To get products to market quickly, Stemcell doesn’t make anything for clinical use, circumventing time-intensive regulatory approvals. However, Eaves hints that this may change when the company aggregates its separate research, sales, manufacturing and distribution centres in Metro Vancouver into a campus-type facility in Burnaby. Currently in the planning stages, the campus will be equipped to make clinical-grade products.

The other key to innovation, according to Eaves? Meetings are frequent—and productive. “There’s that book called Death by Meeting,” Eaves acknowledges. “But how do you make a really good meeting? You have interesting things to talk about and decisions being made. Every meeting we have has an agenda and action items and due dates. The next meeting starts off with a review.”
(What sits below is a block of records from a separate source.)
(** X9.  Defaulting is idempotent when the fallback is not a function and
    holds no [undefined] among its own properties: run again on what it
    returned, the coercion of [defaulted] returns that very value. *)
Theorem defaulted_idempotent fun_body fallback options x h v h' :
  String.eqb (typeof fallback) "function" = false ->
  forallb (fun k => negb (is_undefined_at k (own_props h fallback)))
    (keys (own_props h fallback)) = true ->
  defaulted_coercion fun_body fallback options x h = Ret v h' ->
  exists h'', defaulted_coercion fun_body fallback options v h' = Ret v h''.
Proof.
  intros Ht Hfs Hrun.
  assert (Hr : forall g, resolve_fallback fun_body fallback g = Ret fallback g).
  { intros g. unfold resolve_fallback. rewrite Ht. reflexivity. }
  (* the fallback itself is settled *)
  assert (Hself : exists h'',
            defaulted_coercion fun_body fallback options fallback h = Ret fallback h'').
  { destruct (decide (fallback = VUndefined)) as [->|Hne].
    - exists h. rewrite defaulted_coercion_undefined. apply Hr.
    - destruct (not_strict options && (isPlainObject h fallback && isPlainObject h fallback)) eqn:E.
      + apply andb_true_iff in E as [Hs E]. apply andb_true_iff in E as [Hp _].
        apply isPlainObject_true in Hp as (lf & fs & -> & Hlf).
        cbn [own_props] in Hfs. rewrite Hlf in Hfs. cbn [o_props] in Hfs.
        eexists.
        rewrite (defaulted_coercion_merge fun_body (VRef lf) options lf fs lf fs h h
                   (Hr h) Hs Hlf Hlf).
        rewrite fill_defaults_changed,
          (existsb_forallb_negb _ _ (own_keys_defined fs Hfs)). reflexivity.
      + exists h. apply (defaulted_coercion_keep fun_body fallback options fallback h fallback h);
          auto. }
  destruct (decide (x = VUndefined)) as [->|Hx].
  { rewrite defaulted_coercion_undefined, Hr in Hrun.
    injection Hrun as <- <-. exact Hself. }
  destruct (not_strict options && (isPlainObject h x && isPlainObject h fallback)) eqn:E.
  - apply andb_true_iff in E as [Hs E]. apply andb_true_iff in E as [Hpx Hpf].
    apply isPlainObject_true in Hpx as (lx & xs & -> & Hlx).
    apply isPlainObject_true in Hpf as (lf & fs & -> & Hlf).
    cbn [own_props] in Hfs. rewrite Hlf in Hfs. cbn [o_props] in Hfs.
    rewrite (defaulted_coercion_merge fun_body (VRef lf) options lx xs lf fs h h
               (Hr h) Hs Hlx Hlf) in Hrun.
    injection Hrun as <- <-.
    set (r := fresh_loc h). set (res := fill_defaults (keys fs) fs (xs, false)).
    assert (Hlf' : (<[r := Obj KPlain (fst res)]> h) !! lf = Some (Obj KPlain fs)).
    { rewrite lookup_insert_ne; [exact Hlf|]. symmetry. eapply fresh_loc_ne; eassumption. }
    assert (Hlx' : (<[r := Obj KPlain (fst res)]> h) !! lx = Some (Obj KPlain xs)).
    { rewrite lookup_insert_ne; [exact Hlx|]. symmetry. eapply fresh_loc_ne; eassumption. }
    destruct (snd res) eqn:Ec.
    + eexists.
      rewrite (defaulted_coercion_merge fun_body (VRef lf) options r (fst res) lf fs _ _
                 (Hr _) Hs (lookup_insert_eq _ _ _) Hlf').
      rewrite fill_defaults_changed. unfold res.
      rewrite (fill_defaults_settled fs xs Hfs). reflexivity.
    + eexists.
      rewrite (defaulted_coercion_merge fun_body (VRef lf) options lx xs lf fs _ _
                 (Hr _) Hs Hlx' Hlf').
      fold res. rewrite Ec. reflexivity.
  - rewrite (defaulted_coercion_keep fun_body fallback options x h fallback h Hx (Hr h) E)
      in Hrun.
    injection Hrun as <- <-.
    exists h. apply (defaulted_coercion_keep fun_body fallback options x h fallback h Hx (Hr h) E).
Qed.
(** * DocumentQA agentic skills: a shallow embedding and its properties

    The development follows the repository file by file:

    - [Py]: the Python built-ins the code relies on (slicing, [str.split],
      [str.strip], [str.lower], [str.join], stable sorting);
    - [Chunker]: [skills/document_preprocessor/scripts/chunk_document.py];
    - [Search]: [skills/query_retriever/scripts/semantic_search.py];
    - [Skills]: [skill_manager.py];
    - [Agent]: [agent_core.py].

    External collaborators (the NLTK tokenizers, the sentence-transformer
    encoder, the YAML parser, the JSON serializer and the Ollama runtime) are
    section variables: every theorem holds whatever they compute. So are
    [print], the rich console and the calls on the file system where the
    code runs them outside every [try]: each returns or raises. *)

From Stdlib Require Import ZArith QArith Lia Lqa List String Ascii Permutation Sorted
  DecimalString DecimalNat.
From stdpp Require Import base strings gmap list.

Set Warnings "-register-all".

Local Open Scope string_scope.
Local Open Scope list_scope.
Local Open Scope Z_scope.

(* ===================================================================== *)
(** * Python built-ins *)
(* ===================================================================== *)

Module Py.

(** [l[lo:hi]]: an index below zero counts from the end, and both ends are
    clamped to the list. *)
Definition clamp_index (n i : Z) : Z :=
  if i <? 0 then Z.max 0 (i + n) else Z.min i n.
(** C8.  [fetch_model] does not change the configuration: [self.config]
    is the same object afterwards, every node that existed before the call
    has the content it had, and so the configuration reads the same,
    whether the call returns or raises. *)
Theorem fetch_model_frame w language metric s :
  self_config (fetch_model w language metric s).2 = self_config s ∧
  heap_le (heap_of s) (heap_of (fetch_model w language metric s).2) ∧
  (wf_state s → config_of (fetch_model w language metric s).2 = config_of s).
Proof.
  assert (self_config (fetch_model w language metric s).2 = self_config s ∧
          heap_le (heap_of s) (heap_of (fetch_model w language metric s).2))
    as [Hptr Hle].
  { unfold fetch_model.
    destruct (cache_get (language, metric) (cache s)) as [m|];
      [split; [done|apply heap_le_refl]|].
    destruct (fetch_model_wrapped_frame w language metric s) as (Hptr & _ & Hle & _).
    by destruct (fetch_model_wrapped w language metric s) as [[m|e] s']. }
  split_and!; [done..|]. intros [Hwf Hcfg]. unfold config_of. rewrite Hptr.
  by apply snap_le.
Qed.

Lemma fetch_model_frame_witness :
  config_of (fetch_model hub_up "zh" "toxicity" s_set).2 = config_of s_set.
Proof.
  apply (fetch_model_frame hub_up "zh" "toxicity" s_set).
  split; [split; repeat constructor; simpl; lia|simpl; lia].
Defined.
(** * Neural style transfer: a Rocq model of the bot and of the model service

    The repository is made of two applications.

    - [bot_app]: a Telegram bot (aiogram 2) that walks the user through
      the form [choose_style -> send_style_image -> send_content_images ->
      await_model_response], with two middlewares (throttling and media
      group gathering).
    - [model_app]: a Flask service with the [/transfer] view, which either
      runs the neural style algorithm or a pretrained GAN model, and the
      [/examples] view; with them the loss modules, the builder of the
      model of the neural style algorithm and the image pool of the
      training code.

    The first part of this file embeds the code, function by function and
    with the names of the sources; the second part states and proves its
    properties. *)

From Stdlib Require Import NArith ZArith List Bool Lia.
From Stdlib Require Import Strings.Byte Strings.Ascii Strings.String.
From Stdlib Require QArith Qcanon Floats.SpecFloat.
From stdpp Require Import base option list gmap strings.

Local Open Scope N_scope.

(* ================================================================== *)
(** * Part I: the embedding                                             *)
(* ================================================================== *)

(** ** Python values shared by both applications *)

(** A Python [bytes] object. *)
Abbreviation bytes := (list byte).

(** A byte as an unsigned 8 bit number, and back with C's truncation. *)
Definition byte_of_N (n : N) : byte :=
  match Byte.of_N (n mod 256) with
  | Some b => b
  | None => "000"%byte
  end.

(** [io.BytesIO]: the contents and the stream position. *)
Record BytesIO := mkBytesIO { getvalue : bytes; tell : nat }.

(** [BytesIO(initial)]: the position starts at 0. *)
Definition BytesIO_new (initial : bytes) : BytesIO := mkBytesIO initial 0.

(** [buffer.seek(0)]. *)
Definition seek0 (b : BytesIO) : BytesIO := mkBytesIO (getvalue b) 0.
Perhaps most important to Stemcell’s success has been Eaves’s grip on the reins. He’s steadfastly opposed to diluting his ownership stake or going public—an option he sees as the death knell of local biotechnology outfits. “Vancouver is full of dead and dying biotech companies,” he declares. “Investors want an exit strategy of three to five years, and, you know, it’s too short a time frame. Success [for them] means selling the company to somebody else, ideally an American company, in which case everybody loses their job. I saw that with colleagues getting involved with investors. They kill companies.”

For his part, Eaves isn’t going anywhere. “I’m 77, and I plan on living forever,” he quips with a wry smile. “I have no exit strategy.”